The effect of the declaration of nullity is that as if the Certificate of Plant Variety Protection was not issued.

Sec. 62. Grounds for Cancellation. - The Plant Variety Protection shall be cancelled on any of the following grounds:

a) The breeder does not provide the required information, documents, or materials necessary for verifying the maintenance of the variety; or

b) the breeder fails to pay the required fees to keep his or her rights in force or provides false information in his or her application; or

c) The breeder does not propose, within the time/period provided under the regulations, another suitable denomination if the denomination of the variety is cancelled after the grant of the Certificate of Plant Variety Protection; or

d) The conditions of uniformity and stability could not be maintained although these were present at the time of the issuance of the Certificate of Plant Variety Protection; or

e) The breeder entitled to the Certificate of Plant Variety Protection or the holder has relinquished his/her rights through a declaration in a public instrument filed with the registrar.
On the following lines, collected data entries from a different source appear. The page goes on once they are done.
(** ** Runs that only move a state on *)
Section advances.
Context {S : Type} (I : S → Prop) (R : S → S → Prop) `{!PreOrder R}.
Definition advances {E A} (m : M S E A) : Prop := ∀ s r s', I s → m s = (r, s') → I s' ∧ R s s'.
Context {E : Type}.
Lemma advances_ret {A} (a : A) : advances (mret a : M S E A).
Proof. intros s r s' Hs [= _ <-]. by split. Qed.
Lemma advances_fail {A} (e : E) : advances (fail e : M S E A).
Proof. intros s r s' Hs [= _ <-]. by split. Qed.
Lemma advances_lift {A} (x : result E A) : advances (lift x : M S E A).
Proof. intros s r s' Hs [= _ <-]. by split. Qed.
Lemma advances_ensure b (e : E) : advances (ensure b e : M S E ()).
Proof. intros s r s' Hs [= _ <-]. by split. Qed.
Lemma advances_bind_run {A C} (m : M S E A) (f : A → M S E C) :
  advances m → (∀ s a s1, I s → m s = (Ok a, s1) → advances (f a)) → advances (m ≫= f).
Proof.
  intros Hm Hf s r s' Hs Er. apply mbind_inv in Er as [(a & s1 & E1 & Er)|(e & E1 & ->)]; [|by eapply Hm].
  destruct (Hm _ _ _ Hs E1) as [H1 R1]. destruct (Hf _ _ _ Hs E1 _ _ _ H1 Er) as [H2 R2].
  split; [done|by etransitivity].
Qed.
Lemma advances_bind {A C} (m : M S E A) (f : A → M S E C) :
  advances m → (∀ a, advances (f a)) → advances (m ≫= f).
Proof. intros Hm Hf. by apply advances_bind_run. Qed.
Lemma advances_attempt {E' A} (m : M S E A) : advances m → advances (attempt (E':=E') m).
Proof.
  intros Hm s r s' Hs Er. unfold attempt in Er. destruct (m s) as [x s1] eqn:E1. injection Er as _ <-. by eapply Hm.
Qed.
End advances.
Ltac step_by tac := apply advances_bind; [exact _|tac|intros ?].

(** ** The chain's operations *)
Section world.
Context `{Blake3, !Blake3Laws, Ed25519, Roots B, !RootsLaws B} (keys : KeyMaterial) `{!KeyLaws keys} (retention : Z).
Definition moves (w w' : World B) : Prop := later (roots w) (roots w').
#[export] Instance moves_preorder : PreOrder moves.
Proof. split; [intros w; apply later_refl|intros w w' w''; apply later_trans]. Qed.
Notation ready := (ready retention).
Notation moving := (advances ready moves).
Lemma goes_moving v {A} (m : M (World B) anchor_error A) : goes retention v m → moving m.
Proof. intros Hm w r w' Hr E. pose proof (Hm _ _ _ Hr E) as W. split; [by eapply went_ready|apply W]. Qed.
Lemma on_roots_get_moving k : moving (on_roots (roots_get k) : M (World B) _ _).
Proof.
  intros w r w' Hr E. apply on_roots_get in E as [Hm _]; [|apply Hr]. pose proof (moved_went None _ _ Hm) as W.
  split; [by eapply went_ready|apply W].
Qed.
Lemma on_roots_put_spec i lock w r w' : ready w → pi_object_lock i = Some lock → horizon ≤ retain_until lock →
  on_roots (roots_put i) w = (r, w') →
  ready w' ∧ moves w w' ∧ (r = Ok tt → is_Some (stored (roots w') (pi_key i))).
Proof.
  intros Hr Hl Hh E. pose proof (on_roots_put_went retention None _ _ _ _ _ Hr Hl Hh E) as W.
  split_and!; [by eapply went_ready|apply W|]. unfold on_roots in E. apply zoom_inv in E as (b & E & ->).
  eapply put_spec in E as (_ & _ & Hs); [done|apply Hr|done..].
Qed.
Lemma zpool_create_moving guid : moving (zpool_create guid : M (World B) _ _).
Proof.
  intros w r w' Hr E. unfold zpool_create in E. destruct w as [b cl [|[n|n t] cs] ds d]; cbn in E; injection E as _ <-;
    [split; [exact Hr|apply later_refl]..|]. destruct t; (split; [exact Hr|apply later_refl]).
Qed.
Lemma create_pool_moving guid h : moving (create_pool guid h : M (World B) _ _).
Proof.
  unfold create_pool. step_by ltac:(apply (goes_moving None), goes_present). step_by ltac:(apply advances_ensure, _).
  step_by ltac:(apply zpool_create_moving). step_by ltac:(apply (goes_moving None), goes_datasets).
  step_by ltac:(apply (goes_moving None), goes_pool_guid). apply advances_ret, _.
Qed.
Lemma publish_moving h s b : p_retention h = retention → moving (publish h s b : M (World B) _ _).
Proof.
  intros Hp w r w' Hr E. apply (publish_spec keys retention None) in E as [W _]; [|done..].
  split; [by eapply went_ready|apply W].
Qed.
Lemma mark_moving h p n : moving (mark h p n : M (World B) _ _).
Proof.
  unfold mark. destruct (is_pool h); [|apply advances_ret, _]. step_by ltac:(eapply goes_moving, goes_zfs_set).
  step_by ltac:(apply (goes_moving None), goes_synced). step_by ltac:(apply advances_ensure, _). apply advances_ret, _.
Qed.
Lemma lock_until_moving : moving (lock_until retention : M (World B) _ _).
Proof.
  intros w r w' Hr E. apply (lock_until_spec keys retention None) in E as [W _]; [|done].
  split; [by eapply went_ready|apply W].
Qed.
(** Taking a generation; its locks last as any. *)
Lemma claim_moving tries prefix : moving (claim_loop keys tries prefix retention : M (World B) _ _).
Proof.
  induction tries as [|tries IH]; cbn [claim_loop]; [apply advances_fail, _|].
  step_by ltac:(apply (goes_moving None), goes_chain_tip).
  apply advances_bind_run; [exact _|apply lock_until_moving|]. intros w u w1 Hr Hu.
  apply (lock_until_spec keys retention None) in Hu as [_ Hu]; [|done].
  step_by ltac:(apply advances_attempt; intros w2 r w3 Hr2 E2; eapply on_roots_put_spec in E2 as (? & ? & _); [done|exact Hr2|reflexivity|exact Hu]).
  destruct a0 as [[]|[]]; try apply advances_fail, _; [|apply IH].
  step_by ltac:(apply (goes_moving None), goes_store_get). case_decide; [apply advances_ret, _|apply IH].
Qed.
Lemma check_link_moving h tip s : moving (check_link keys h tip s : M (World B) _ _).
Proof.
  intros w r w' Hr E. apply (check_link_spec keys retention) in E as [W _]; [|done]. split; [by eapply went_ready|apply W].
Qed.
Lemma admit_disk_moving h tip log : moving (admit_disk h tip log : M (World B) _ _).
Proof.
  unfold admit_disk. destruct (is_pool h); [|apply advances_ret, _]. step_by ltac:(apply (goes_moving None), goes_import).
  destruct a as [[l m] g]. destruct (admit_state _ _ _ _); [apply (goes_moving None), goes_id|].
  step_by ltac:(apply advances_attempt, (goes_moving None), goes_id). apply advances_fail, _.
Qed.
End world.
Sec. 63. Venue. - Any petition to cancel a Certificate of Plant Variety Protection shall originally be under the jurisdiction of the Board. Decisions of the Board may be appealable with the Court of Appeals within fifteen (15) days from the date of notice of the Board's final decision.

Sec. 64. Prescription. - The right to cancel a Certificate of Plant Variety Protection shall be instituted at any time within the term of protection of such right.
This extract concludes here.